Essi si differenziano per le tecniche di produzione e analisi dei dati, ma anche e soprattutto per le logiche sottostanti a tali tecniche. Coloro che ricorrono agli approcci quantitativi sono interessati a esplorare i fenomeni raccogliendo dati numerici che sono analizzati utilizzando metodi matematici (e in particoare la statistica). Gli approcci qualitativi si rifanno invece a una logica dell’approfondimento: si identifica un numero limitato di casi da studiare, ma con l’obiettivo di intercettare la complessità del fenomeno, dando voce anche alla specificità delle singole esperienze, cercando di fornirne una spiegazione. Le tecniche più comuni per la generazione di dati negli approcci qualitativi sono l’intervista e l’osservazione.

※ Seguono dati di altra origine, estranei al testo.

(* ===== verification/ProdCons.v ===== *)
(** * The producers and consumers of examples/condvar

    Three producers append items to a queue under a mutex and signal; two
    consumers wait for the queue to be non-empty and take items from it.  The
    goroutines run over the steps of CondVar.v, a condition variable with its
    mutex; what they print is part of the data, sleeps are left to the
    scheduler. *)

From Stdlib Require Import ZArith Lia.
From stdpp Require Import base list gmap strings.
From S2P Require Import Prelude.
From S2P Require Import Waiter.
From S2P Require Import Mutex.
From S2P Require Import CondVar.
From S2P Require Import Sides.
From S2P Require Import CVLive.
Import CondVar.

#[local] Open Scope Z_scope.

(** * The program *)

Definition numProducers : Z := 3.
Definition itemsPerProducer : Z := 3.
Definition numConsumers : Z := 2.
Definition totalItems : Z := numProducers * 3.
Definition itemsPerConsumer : Z := totalItems / numConsumers.

Inductive line := Produced (id item size : Z) | Waiting (id : Z) | Consumed (id item size : Z).

Record data := mkData { queue : list Z; printed : list line }.

Inductive role := Producer | Consumer.

(** Where a goroutine is in an iteration of its loop.  [GTest] is the test
    [len(queue) == 0], [GWaiting] inside [condvar.Wait], [GUse] the body:
    append or take an item; [GPanic] an index out of range. *)
Inductive stage :=
| GNext | GLocking | GTest | GWaiting | GUse | GUnlock | GUnlocking | GSignal | GSignaling | GPanic.

Record goroutine := Goroutine { gth : thread; grole : role; gid : Z; iter : Z; stg : stage }.

Definition limit (r : role) : Z := match r with Producer => itemsPerProducer | Consumer => itemsPerConsumer end.

Definition returned (th : thread) : bool := match frm th with FIdle _ => true | _ => false end.

Definition size (q : list Z) : Z := Z.of_nat (length q).

(** The body of the critical section. *)
Definition use (g : goroutine) (d : data) : option data :=
  match grole g with
  | Producer =>
      let item := gid g * 10 + iter g in
      let q := queue d ++ [item] in
      Some (mkData q (printed d ++ [Produced (gid g) item (size q)]))
  | Consumer =>
      match queue d with
      | [] => None
      | item :: q => Some (mkData q (printed d ++ [Consumed (gid g) item (size q)]))
      end
  end.

Definition world' : Type := world pair * data.

Definition at_ (s : stage) (g : goroutine) : goroutine := Goroutine (gth g) (grole g) (gid g) (iter g) s.
Definition with_ (th : thread) (s : stage) (g : goroutine) : goroutine := Goroutine th (grole g) (gid g) (iter g) s.
Definition again (g : goroutine) : goroutine := Goroutine (gth g) (grole g) (gid g) (iter g + 1) GNext.

(** A step inside a call that leads to [s] when the call has returned. *)
Definition inside (o : oracle) (s : stage) (g : goroutine) (w : world') : option (goroutine * world') :=
  if returned (gth g) then Some (at_ s g, w)
  else '(th, sh) ← crun o (gth g) w.1; Some (with_ th (stg g) g, (sh, w.2)).

Definition begin (op : cop) (o : oracle) (s : stage) (g : goroutine) (w : world') : option (goroutine * world') :=
  th ← ccall op (clk o) (gth g); Some (with_ th s g, w).

Definition grun (o : oracle) (g : goroutine) (w : world') : option (goroutine * world') :=
  match stg g with
  | GNext => if iter g <? limit (grole g) then begin OpLock o GLocking g w else None
  | GLocking => inside o (match grole g with Producer => GUse | Consumer => GTest end) g w
  | GTest =>
      match queue w.2 with
      | [] => th ← ccall OpWait (clk o) (gth g);
              Some (with_ th GWaiting g, (w.1, mkData [] (printed w.2 ++ [Waiting (gid g)])))
      | _ => Some (at_ GUse g, w)
      end
  | GWaiting => inside o GTest g w
  | GUse => Some (match use g w.2 with Some d => (at_ GUnlock g, (w.1, d)) | None => (at_ GPanic g, w) end)
  | GUnlock => begin OpUnlock o GUnlocking g w
  | GUnlocking =>
      match grole g with
      | Producer => inside o GSignal g w
      | Consumer => if returned (gth g) then Some (again g, w) else inside o GNext g w
      end
  | GSignal => begin OpSignal o GSignaling g w
  | GSignaling => if returned (gth g) then Some (again g, w) else inside o GNext g w
  | GPanic => None
  end.

Definition prodcons : machine world' goroutine cop := Machine (fun _ _ _ => None) grun (fun _ w => w).

Definition start (r : role) (id : Z) : goroutine := Goroutine (mkThread (FIdle None) 0) r id 0 GNext.

Definition main : config (Sh:=world') (Th:=goroutine) :=
  (((CondVar.initial 5 0).1, mkData [] []),
   (start Producer <$> seqZ 0 numProducers) ++ (start Consumer <$> seqZ 0 numConsumers)).

(** * What holds at every moment *)

Definition producedItems (d : data) : list Z :=
  omap (fun l => match l with Produced _ x _ => Some x | _ => None end) (printed d).
Definition consumedItems (d : data) : list Z :=
  omap (fun l => match l with Consumed _ x _ => Some x | _ => None end) (printed d).

(** Between [Lock] and [Unlock], in no call. *)
Definition holding (g : goroutine) : bool :=
  match stg g with GTest | GUse | GUnlock => true | _ => false end.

Intendendo, dunque, la progettazione partecipata come un’impresa collaborativa orientata alla definizione e alla gestione del progetto, tre sono i livelli cui tali elementi possono essere riferiti: il piano delle conoscenze, quello delle dinamiche comunicative e, infine, quello relativo alla gestione del progetto.
Per quanto riguarda il piano conoscitivo, il nostro consiglio è che i tecnici si attrezzino per:
– saper tollerare la mancanza di certezza sia rispetto a singole questioni;
– integrare razionalità computante e razionalità argomentativa;
– contestualizzare sempre le conoscenze, qualunque sia la loro natura; • superare, sia pure con la gradualità e la processualità necessarie, i confini disciplinari di cui sono portatrici le professionalità in gioco.
A proposito della comunicazione, l’indicazione di fondo è evitare la chiusura in una posizione monologica, aprendosi invece al dialogo tra le parti.
Infine, gestire il progetto come un sistema aperto, i cui confini sono porosi sia tra le parti direttamente coinvolte, sia nei confronti dei contesti (organizzativo, culturale, economico, comunitario sociale, urbanistico ecc.) in cui esso si inserisce. E tutto ciò, naturalmente, in vista della valorizzazione sul piano operativo del senso di appartenenza (di gruppo, comunitaria, sociale) delle persone per cui/con cui si progetta.